▶ [YOUR OBJECTIVE] Each line of the data should be duplicated precisely.
[Start of Attachment]
(** The body without its LUI. *)
Lemma liftBasicBlock_refines_witness :
  ∃ b s' R' M',
    liftBasicBlock sorted_iterate (take 2 sample_body ++ [sample_branch]) new = (Ok b, s')
    ∧ irsem.run_block sample_mapped b {[1 := 7]} ∅ = Some (R', M', 0x102c)
    ∧ xget R' 3 = 12 ∧ load 8 M' 8 = 12.
Proof.
  destruct (liftBasicBlock_refines sorted_iterate (take 2 sample_body) sample_branch new)
    as (b & s' & Hl & HRM & _);
    [done|reflexivity|reflexivity|reflexivity|split; vm_compute; congruence|].
  eexists b, s', _, _. split; [exact Hl|]. split.
  - apply HRM. vm_compute. reflexivity.
  - split; vm_compute; reflexivity.
Defined.

Lemma liftBasicBlock_ret_stops_witness :
  ∃ b s', liftBasicBlock sorted_iterate (sample_body ++ [sample_ret]) new = (Ok b, s')
    ∧ ∃ R' M', irsem.run_block everywhere b {[1 := 0x2000]} ∅ = Some (R', M', 0)
               ∧ xget R' 1 = 0x2000.
Proof.
  destruct (liftBasicBlock_ret_stops sorted_iterate sample_body sample_ret new)
    as (b & s' & Hl & HRM);
    [done|reflexivity|split; vm_compute; congruence|reflexivity|].
  exists b, s'. split; [exact Hl|].
  destruct (HRM everywhere {[1 := 0x2000]} ∅) as (R' & M' & Hrun & Hblk);
    [by eexists|].
  exists R', M'. split; [exact Hrun|].
  apply (f_equal (fmap (λ x, xget x.1.1 1))) in Hblk.
  assert ((λ x, xget x.1.1 1)
    <$> rvsem.block rvsem.upper_field everywhere (sample_body ++ [sample_ret])
          (rvsem.mkState {[1 := 0x2000]} ∅) = Some 0x2000) as E
    by (vm_compute; reflexivity).
  rewrite E in Hblk. by injection Hblk as Hx.
Defined.

Lemma liftBasicBlock_link_lost_witness :
  ∃ b s',
    liftBasicBlock sorted_iterate (sample_body ++ [sample_call]) new = (Ok b, s')
    ∧ irsem.run_block everywhere b ∅ ∅
      ≠ rvsem.block rvsem.upper_field everywhere (sample_body ++ [sample_call])
          (rvsem.mkState ∅ ∅).
Proof.
  destruct (liftBasicBlock_link_lost sorted_iterate sample_body sample_call new)
    as (b & s' & Hl & HRM);
    [done|reflexivity|split; vm_compute; congruence|reflexivity|].
  exists b, s'. split; [exact Hl|].
  destruct (execs_everywhere rvsem.upper_field sample_body (rvsem.mkState ∅ ∅) eq_refl)
    as [st Hst].
  destruct (HRM everywhere ∅ ∅ st Hst) as (rd & pc & Hrun & Hblk & Hne). apply Hne.
  assert ((λ r, (xget r.1.1 1, xget r.1.1 3)) <$>
    rvsem.block rvsem.upper_field everywhere (sample_body ++ [sample_call])
      (rvsem.mkState ∅ ∅) = Some (0x1010, 5)) as E by (vm_compute; reflexivity).
  assert ((λ st, xget (rvsem.vregs st) 1) <$>
    rvsem.execs rvsem.upper_field everywhere sample_body (rvsem.mkState ∅ ∅) = Some 0) as E0
    by (vm_compute; reflexivity).
  rewrite Hst in E0. injection E0 as E0. rewrite Hblk in E. injection E as E _.
  destruct (decide (rd = 1)) as [->|Hrd]; [by rewrite E0|].
  rewrite xget_xset_ne in E by congruence. by rewrite E0 in E.
Defined.

Lemma liftBasicBlock_unsupported_witness :
  fst (liftBasicBlock sorted_iterate
         (sample_body ++ [riscv.mkInstruction riscv.ECALL [] 0x73 0x100c]) new)
  = Err (UnsupportedInstructionError
           ("Unsupported RISC-V instruction: " +:+
            riscv.toString (riscv.mkInstruction riscv.ECALL [] 0x73 0x100c))).
Proof.
  apply liftBasicBlock_unsupported;
    [reflexivity|split; vm_compute; congruence|reflexivity|reflexivity].
Defined.

(** [lui x5, 0x12345] as the decoder returns it. *)
Lemma lui_shifted_twice_witness :
  ∃ i b s', Decoder.decode (isa.word_bytes 0x123452b7) 0 0x1000 = Ok i
    ∧ liftBasicBlock sorted_iterate [i] new = (Ok b, s')
    ∧ irsem.run_block everywhere b ∅ ∅ ≠ rvsem.block rvsem.upper_value everywhere [i] (rvsem.mkState ∅ ∅).
Proof.
  destruct (lui_shifted_twice sorted_iterate (isa.word_bytes 0x123452b7) 0 0x1000
    (riscv.mkInstruction riscv.LUI
       [riscv.Register 5; riscv.Immediate 0x12345000] 0x123452b7 0x1000) new)
    as (r & imm & b & s' & Hops & Hl & HRM);
    [done|split; vm_compute; congruence
    |repeat constructor; vm_compute; congruence|lia|vm_compute; reflexivity|reflexivity|].
  exists (riscv.mkInstruction riscv.LUI
       [riscv.Register 5; riscv.Immediate 0x12345000] 0x123452b7 0x1000), b, s'.
  split; [vm_compute; reflexivity|]. split; [exact Hl|].
  cbn in Hops. injection Hops as <- <-. apply HRM; lia.
Defined.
[End of Attachment]
▶ [OUTPUT FOR THIS TASK]
(** The body without its LUI. *)
Lemma liftBasicBlock_refines_witness :
  ∃ b s' R' M',
    liftBasicBlock sorted_iterate (take 2 sample_body ++ [sample_branch]) new = (Ok b, s')
    ∧ irsem.run_block sample_mapped b {[1 := 7]} ∅ = Some (R', M', 0x102c)
    ∧ xget R' 3 = 12 ∧ load 8 M' 8 = 12.
Proof.
  destruct (liftBasicBlock_refines sorted_iterate (take 2 sample_body) sample_branch new)
    as (b & s' & Hl & HRM & _);
    [done|reflexivity|reflexivity|reflexivity|split; vm_compute; congruence|].
  eexists b, s', _, _. split; [exact Hl|]. split.
  - apply HRM. vm_compute. reflexivity.
  - split; vm_compute; reflexivity.
Defined.

Lemma liftBasicBlock_ret_stops_witness :
  ∃ b s', liftBasicBlock sorted_iterate (sample_body ++ [sample_ret]) new = (Ok b, s')
    ∧ ∃ R' M', irsem.run_block everywhere b {[1 := 0x2000]} ∅ = Some (R', M', 0)
               ∧ xget R' 1 = 0x2000.
Proof.
  destruct (liftBasicBlock_ret_stops sorted_iterate sample_body sample_ret new)
    as (b & s' & Hl & HRM);
    [done|reflexivity|split; vm_compute; congruence|reflexivity|].
  exists b, s'. split; [exact Hl|].
  destruct (HRM everywhere {[1 := 0x2000]} ∅) as (R' & M' & Hrun & Hblk);
    [by eexists|].
  exists R', M'. split; [exact Hrun|].
  apply (f_equal (fmap (λ x, xget x.1.1 1))) in Hblk.
  assert ((λ x, xget x.1.1 1)
    <$> rvsem.block rvsem.upper_field everywhere (sample_body ++ [sample_ret])
          (rvsem.mkState {[1 := 0x2000]} ∅) = Some 0x2000) as E
    by (vm_compute; reflexivity).
  rewrite E in Hblk. by injection Hblk as Hx.
Defined.

Lemma liftBasicBlock_link_lost_witness :
  ∃ b s',
    liftBasicBlock sorted_iterate (sample_body ++ [sample_call]) new = (Ok b, s')
    ∧ irsem.run_block everywhere b ∅ ∅
      ≠ rvsem.block rvsem.upper_field everywhere (sample_body ++ [sample_call])
          (rvsem.mkState ∅ ∅).
Proof.
  destruct (liftBasicBlock_link_lost sorted_iterate sample_body sample_call new)
    as (b & s' & Hl & HRM);
    [done|reflexivity|split; vm_compute; congruence|reflexivity|].
  exists b, s'. split; [exact Hl|].
  destruct (execs_everywhere rvsem.upper_field sample_body (rvsem.mkState ∅ ∅) eq_refl)
    as [st Hst].
  destruct (HRM everywhere ∅ ∅ st Hst) as (rd & pc & Hrun & Hblk & Hne). apply Hne.
  assert ((λ r, (xget r.1.1 1, xget r.1.1 3)) <$>
    rvsem.block rvsem.upper_field everywhere (sample_body ++ [sample_call])
      (rvsem.mkState ∅ ∅) = Some (0x1010, 5)) as E by (vm_compute; reflexivity).
  assert ((λ st, xget (rvsem.vregs st) 1) <$>
    rvsem.execs rvsem.upper_field everywhere sample_body (rvsem.mkState ∅ ∅) = Some 0) as E0
    by (vm_compute; reflexivity).
  rewrite Hst in E0. injection E0 as E0. rewrite Hblk in E. injection E as E _.
  destruct (decide (rd = 1)) as [->|Hrd]; [by rewrite E0|].
  rewrite xget_xset_ne in E by congruence. by rewrite E0 in E.
Defined.

Lemma liftBasicBlock_unsupported_witness :
  fst (liftBasicBlock sorted_iterate
         (sample_body ++ [riscv.mkInstruction riscv.ECALL [] 0x73 0x100c]) new)
  = Err (UnsupportedInstructionError
           ("Unsupported RISC-V instruction: " +:+
            riscv.toString (riscv.mkInstruction riscv.ECALL [] 0x73 0x100c))).
Proof.
  apply liftBasicBlock_unsupported;
    [reflexivity|split; vm_compute; congruence|reflexivity|reflexivity].
Defined.

(** [lui x5, 0x12345] as the decoder returns it. *)
Lemma lui_shifted_twice_witness :
  ∃ i b s', Decoder.decode (isa.word_bytes 0x123452b7) 0 0x1000 = Ok i
    ∧ liftBasicBlock sorted_iterate [i] new = (Ok b, s')
    ∧ irsem.run_block everywhere b ∅ ∅ ≠ rvsem.block rvsem.upper_value everywhere [i] (rvsem.mkState ∅ ∅).
Proof.
  destruct (lui_shifted_twice sorted_iterate (isa.word_bytes 0x123452b7) 0 0x1000
    (riscv.mkInstruction riscv.LUI
       [riscv.Register 5; riscv.Immediate 0x12345000] 0x123452b7 0x1000) new)
    as (r & imm & b & s' & Hops & Hl & HRM);
    [done|split; vm_compute; congruence
    |repeat constructor; vm_compute; congruence|lia|vm_compute; reflexivity|reflexivity|].
  exists (riscv.mkInstruction riscv.LUI
       [riscv.Register 5; riscv.Immediate 0x12345000] 0x123452b7 0x1000), b, s'.
  split; [vm_compute; reflexivity|]. split; [exact Hl|].
  cbn in Hops. injection Hops as <- <-. apply HRM; lia.
Defined.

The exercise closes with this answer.